Kharkiv governor Oleh Synegubov called the attack a war crime. Reuters could not verify the report.
Moscow denies it has been targeting civilians in what it calls a “special operation” to disarm and “de-Nazify” Ukraine. Ukraine and its allies say this was a baseless pretext for Russia’s invasion of the democratic country of 44 million.
Three air strikes near a kindergarten in the central city of Dnipro killed at least one person on Friday, state emergency services said.
The mayor of Lutsk said four people had been killed and six wounded in an attack on an airfield – a rare strike on a target deep in western Ukraine, far from the battlefields in the north, east and south.
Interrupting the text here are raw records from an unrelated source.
(** * money-works: the Money value type of [src/lib/money.js]

    A shallow embedding of the immutable decimal-plus-currency value and of
    its arithmetic, rounding, allocation, comparison and conversion
    operations, together with the properties its specification states.

    The platform the source runs on is modelled first: JavaScript Numbers
    (IEEE 754 binary64, through the Standard Library's [SpecFloat]), the
    exact decimals of big.js, JavaScript values, exceptions and promises.
    The operations of [money.js] follow, one definition per source
    function, and then the theorems. *)

From Stdlib Require Import ZArith QArith Qabs List String Ascii Bool Lia.
From Stdlib Require Import Floats.SpecFloat.
Import ListNotations.

Local Open Scope Z_scope.

(** ** JavaScript Numbers *)

Module Number.

(** A Number is an IEEE 754 binary64 value: 53 bits of precision, exponents
    below 1024. *)
Definition number : Type := spec_float.

Definition prec : Z := 53.
Definition emax : Z := 1024.

Definition NaN : number := S754_nan.
Definition Infinity : number := S754_infinity false.
Definition pos_zero : number := S754_zero false.
Definition neg_zero : number := S754_zero true.

(** [a + b] and [a / b] on Numbers. *)
Definition add (a b : number) : number := SFadd prec emax a b.
Definition div (a b : number) : number := SFdiv prec emax a b.

(** The Number denoted by an integer literal. *)
Definition of_Z (z : Z) : number := binary_normalize prec emax z 0 false.

(** The Number denoted by the decimal literal [coef * 10^-scale]; the
    quotient of two exactly representable integers is correctly rounded, so
    this is the literal's value whenever [|coef| < 2^53] and [scale <= 22]. *)
Definition literal (coef : Z) (scale : nat) : number :=
  div (of_Z coef) (of_Z (10 ^ Z.of_nat scale)).

(** A well-formed binary64 datum. *)
Definition valid (x : number) : bool := valid_binary prec emax x.

Definition isNaN (x : number) : bool :=
  match x with S754_nan => true | _ => false end.

Definition isFinite (x : number) : bool :=
  match x with S754_zero _ | S754_finite _ _ _ => true | _ => false end.

Definition is_zero (x : number) : bool :=
  match x with S754_zero _ => true | _ => false end.

(** [x > 0] and [x >= 0]. *)
Definition is_positive (x : number) : bool := SFltb pos_zero x.
Definition is_nonneg (x : number) : bool := SFleb pos_zero x.

(** The integer a Number denotes, when it denotes one. *)
Definition to_Z (x : number) : option Z :=
  match x with
  | S754_zero _ => Some 0
  | S754_finite s m e =>
      let v :=
        if 0 <=? e then Some (Z.pos m * 2 ^ e)
        else if Z.pos m mod 2 ^ (- e) =? 0 then Some (Z.pos m / 2 ^ (- e))
        else None in
      option_map (fun z => if s then - z else z) v
  | _ => None
  end.

(** [Number.isInteger(x)] for a Number [x]. *)
Definition isInteger (x : number) : bool :=
  match to_Z x with Some _ => true | None => false end.

(** *** Number to decimal string

    [String(x)] prints the decimal [s * 10^q] with the fewest significant
    digits that reads back as [x], taking the one closest to [x] when
    several have that many digits (ECMAScript, Number::toString).  Such a
    decimal reads back as [x = m * 2^e] when it lies in the rounding
    interval of [x]: between the midpoints to the neighbouring Numbers, the
    midpoints included when [m] is even. *)

Section Shortest.
Variables (m : positive) (e : Z).

(** The interval and [x] itself, in units of [2^(e-2)]. *)
Definition interval_lo : Z :=
  if Pos.eqb m (2 ^ 52) && (emin prec emax <? e) then 4 * Z.pos m - 1
  else 4 * Z.pos m - 2.
Definition interval_hi : Z := 4 * Z.pos m + 2.

(** [x / 10^q = num q / den q], and one unit of [2^(e-2)] is
    [unit q / den q] in units of [10^q]. *)
Definition unit (q : Z) : Z := 2 ^ Z.max (e - 2) 0 * 10 ^ Z.max (- q) 0.
Definition num (q : Z) : Z := 4 * Z.pos m * unit q.
Definition den (q : Z) : Z := 10 ^ Z.max q 0 * 2 ^ Z.max (- (e - 2)) 0.

Definition reads_back (q s : Z) : bool :=
  if Z.even (Z.pos m)
  then (interval_lo * unit q <=? s * den q) && (s * den q <=? interval_hi * unit q)
  else (interval_lo * unit q <? s * den q) && (s * den q <? interval_hi * unit q).

(** The multiple of [10^q] that reads back as [x] and is closest to it. *)
Definition candidate (q : Z) : option Z :=
  let s := num q / den q in
  let r := num q mod den q in
  match reads_back q s, reads_back q (s + 1) with
  | true, true =>
      match 2 * r ?= den q with
      | Lt => Some s
      | Gt => Some (s + 1)
      | Eq => Some (if Z.even s then s else s + 1)
      end
  | true, false => Some s
  | false, true => Some (s + 1)
  | false, false => None
  end.

(** Search from the largest decimal exponent downwards: the first exponent
    with a candidate gives the fewest digits.  At [q = min e 0] the quotient
    [x / 10^q] is an integer, so the search ends there at the latest. *)
Fixpoint search (fuel : nat) (q : Z) : Z * Z :=
  match fuel with
  | O => (num q / den q, q)
  | S fuel' =>
      match candidate q with
      | Some s => (s, q)
      | None => search fuel' (q - 1)
      end
  end.

Definition shortest : Z * Z :=
  let top := Z.max 0 (Z.pos (digits2_pos m) + e) in
  search (Z.to_nat (top - Z.min e 0)) top.

End Shortest.

(** *** Vocabulary for sums of non-negative Numbers *)

(** A sum of non-negative Numbers: zero, infinite, or finite and positive
    with an exponent in range. *)
Definition nonneg_sum (t : number) : Prop :=
  t = pos_zero \/ t = Infinity \/
  exists m e, t = S754_finite false m e /\ emin prec emax <= e.

(** [t] is infinite, or its magnitude is at least that of the finite
    non-zero Number [r]. *)
Definition dominates (t r : number) : Prop :=
  match r with
  | S754_finite _ m e =>
      t = Infinity \/
      exists mt et,
        t = S754_finite false mt et /\
        Z.pos (digits2_pos m) + e <= Z.pos (digits2_pos mt) + et
  | _ => True
  end.
End Number.

Definition number : Type := Number.number.

(** ** Exact decimals

    The numeric content of a big.js value: an integer coefficient and the
    number of digits after the decimal point, denoting
    [coef * 10^-scale].  All arithmetic below is exact. *)

Module Decimal.

Record t : Type := mk { coef : Z; scale : nat }.

Definition zero : t := mk 0 0.

Definition pow10 (n : nat) : Z := 10 ^ Z.of_nat n.

(** The coefficient of [x] rewritten with [s >= scale x] decimal places. *)
Definition align (x : t) (s : nat) : Z := coef x * pow10 (s - scale x).

Definition plus (x y : t) : t :=
  let s := Nat.max (scale x) (scale y) in
  mk (align x s + align y s) s.

Definition minus (x y : t) : t :=
  let s := Nat.max (scale x) (scale y) in
  mk (align x s - align y s) s.

Definition times (x y : t) : t :=
  mk (coef x * coef y) (scale x + scale y).

(** [x.cmp(y)]: -1, 0 or 1. *)
Definition cmp (x y : t) : Z :=
  match coef x * pow10 (scale y) ?= coef y * pow10 (scale x) with
  | Lt => -1
  | Eq => 0
  | Gt => 1
  end.

(** Rounding modes of big.js: 0 rounds towards zero, 1 to nearest with ties
    away from zero, 2 to nearest with ties to even, 3 away from zero. *)
Definition ROUND_DOWN : Z := 0.
Definition ROUND_HALF_UP : Z := 1.
Definition ROUND_HALF_EVEN : Z := 2.
Definition ROUND_UP : Z := 3.

(** Whether the kept digits [q] are incremented, given the discarded part
    [r] out of [p]. *)
Definition more (rm : Z) (q r p : Z) : bool :=
  if rm =? ROUND_HALF_UP then p <=? 2 * r
  else if rm =? ROUND_HALF_EVEN then (p <? 2 * r) || ((2 * r =? p) && Z.odd q)
  else if rm =? ROUND_UP then 0 <? r
  else false.

(** [x.round(dp, rm)] for a number of decimal places [dp] and a rounding
    mode [rm] already checked: the digits after the first [dp] decimal
    places are discarded and the magnitude incremented as [rm] says. *)
Definition round (x : t) (dp : nat) (rm : Z) : t :=
  if (dp <? scale x)%nat then
    let p := pow10 (scale x - dp) in
    let q := Z.abs (coef x) / p in
    let r := Z.abs (coef x) mod p in
    mk (Z.sgn (coef x) * (if more rm q r p then q + 1 else q)) dp
  else x.

(** The rational a decimal denotes. *)
Definition toQ (x : t) : Q := Qmake (coef x) (Z.to_pos (pow10 (scale x))).

(** The decimal [s * 10^q]. *)
Definition of_sci (s q : Z) : t :=
  if 0 <=? q then mk (s * 10 ^ q) 0 else mk s (Z.to_nat (- q)).

(** *** Decimal literals

    big.js accepts an optional minus sign, then digits with an optional
    point and optional further digits, or a point followed by digits, then
    an optional exponent: [e] or [E], an optional sign and digits. *)

Definition digit_of (c : ascii) : option Z :=
  let n := Z.of_nat (nat_of_ascii c) in
  if (48 <=? n) && (n <=? 57) then Some (n - 48) else None.

(** The longest prefix of digits: its value, its length and the rest. *)
Fixpoint digits (s : string) (acc : Z) (len : nat) : Z * nat * string :=
  match s with
  | String c rest =>
      match digit_of c with
      | Some d => digits rest (10 * acc + d) (S len)
      | None => (acc, len, s)
      end
  | EmptyString => (acc, len, s)
  end.

Definition is_char (c : ascii) (a b : ascii) : bool :=
  Ascii.eqb c a || Ascii.eqb c b.

(** The exponent part, if the rest of the literal is one (or is empty). *)
Definition exponent (s : string) : option Z :=
  match s with
  | EmptyString => Some 0
  | String c rest =>
      if is_char c "e" "E" then
        let '(neg, rest') :=
          match rest with
          | String sg r =>
              if Ascii.eqb sg "-" then (true, r)
              else if Ascii.eqb sg "+" then (false, r)
              else (false, rest)
          | EmptyString => (false, rest)
          end in
        match digits rest' 0 0 with
        | (v, S _, EmptyString) => Some (if neg then - v else v)
        | _ => None
        end
      else None
  end.

Definition parse (s : string) : option t :=
  let '(neg, body) :=
    match s with
    | String c rest => if Ascii.eqb c "-" then (true, rest) else (false, s)
    | EmptyString => (false, s)
    end in
  let '(ip, ilen, rest) := digits body 0 0 in
  let '(fp, flen, rest') :=
    match rest with
    | String c r => if Ascii.eqb c "." then digits r 0 0 else (0, O, rest)
    | EmptyString => (0, O, rest)
    end in
  let has_point :=
    match rest with
    | String c _ => Ascii.eqb c "."
    | EmptyString => false
    end in
  if (0 <? ilen)%nat || (has_point && (0 <? flen)%nat) then
    match exponent rest' with
    | Some ex =>
        let c := ip * pow10 flen + fp in
        Some (of_sci (if neg then - c else c) (ex - Z.of_nat flen))
    | None => None
    end
  else None.

End Decimal.

(** [new Big(x)] for a Number [x]: the decimal [String(x)] denotes; the
    strings of [NaN] and of the infinities are no decimal literals. *)
Definition decimal_of_number (x : number) : option Decimal.t :=
  match x with
  | S754_zero _ => Some Decimal.zero
  | S754_finite s m e =>
      let '(c, q) := Number.shortest m e in
      Some (Decimal.of_sci (if s then - c else c) q)
  | S754_infinity _ | S754_nan => None
  end.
In Kharkiv, hundreds of people were sheltering in metro stations. Nastya, a young girl lying on a makeshift bed on the floor of a train carriage, said she had been there for more than a week, unable to move around much and ill with a virus.
“I’m scared for my home, for the homes of my friends, very scared for the whole country, and scared for myself of course,” she said.
Moscow said its separatist allies in the southeast had captured the town of Volnovakha, north of Mariupol.
But Mathieu Boulegue, an expert at London’s Chatham House think tank, said Moscow might not have sufficient troops to achieve its goals.
“You can’t invade a country on a one-on-one ratio (of troops). Nobody has done it, which means that either something was wrong or they had very wrong assumptions moving into this war,” he told Reuters.
Ukraine also raised the prospect of Moscow’s ally Belarus throwing its troops into the war, accusing Russia of staging “false flag” air attacks on Belarus from Ukraine to provide an excuse for an offensive.
Belarus has served as a staging post for Russian forces both before and after the Feb. 24 invasion. The Kremlin did not respond to a request for comment.
Putin and Lukashenko agreed on Friday that Moscow would supply its smaller neighbour with up-to-date military equipment and on mutual support against Western sanctions, including on energy prices, the official Belarus Belta news agency said.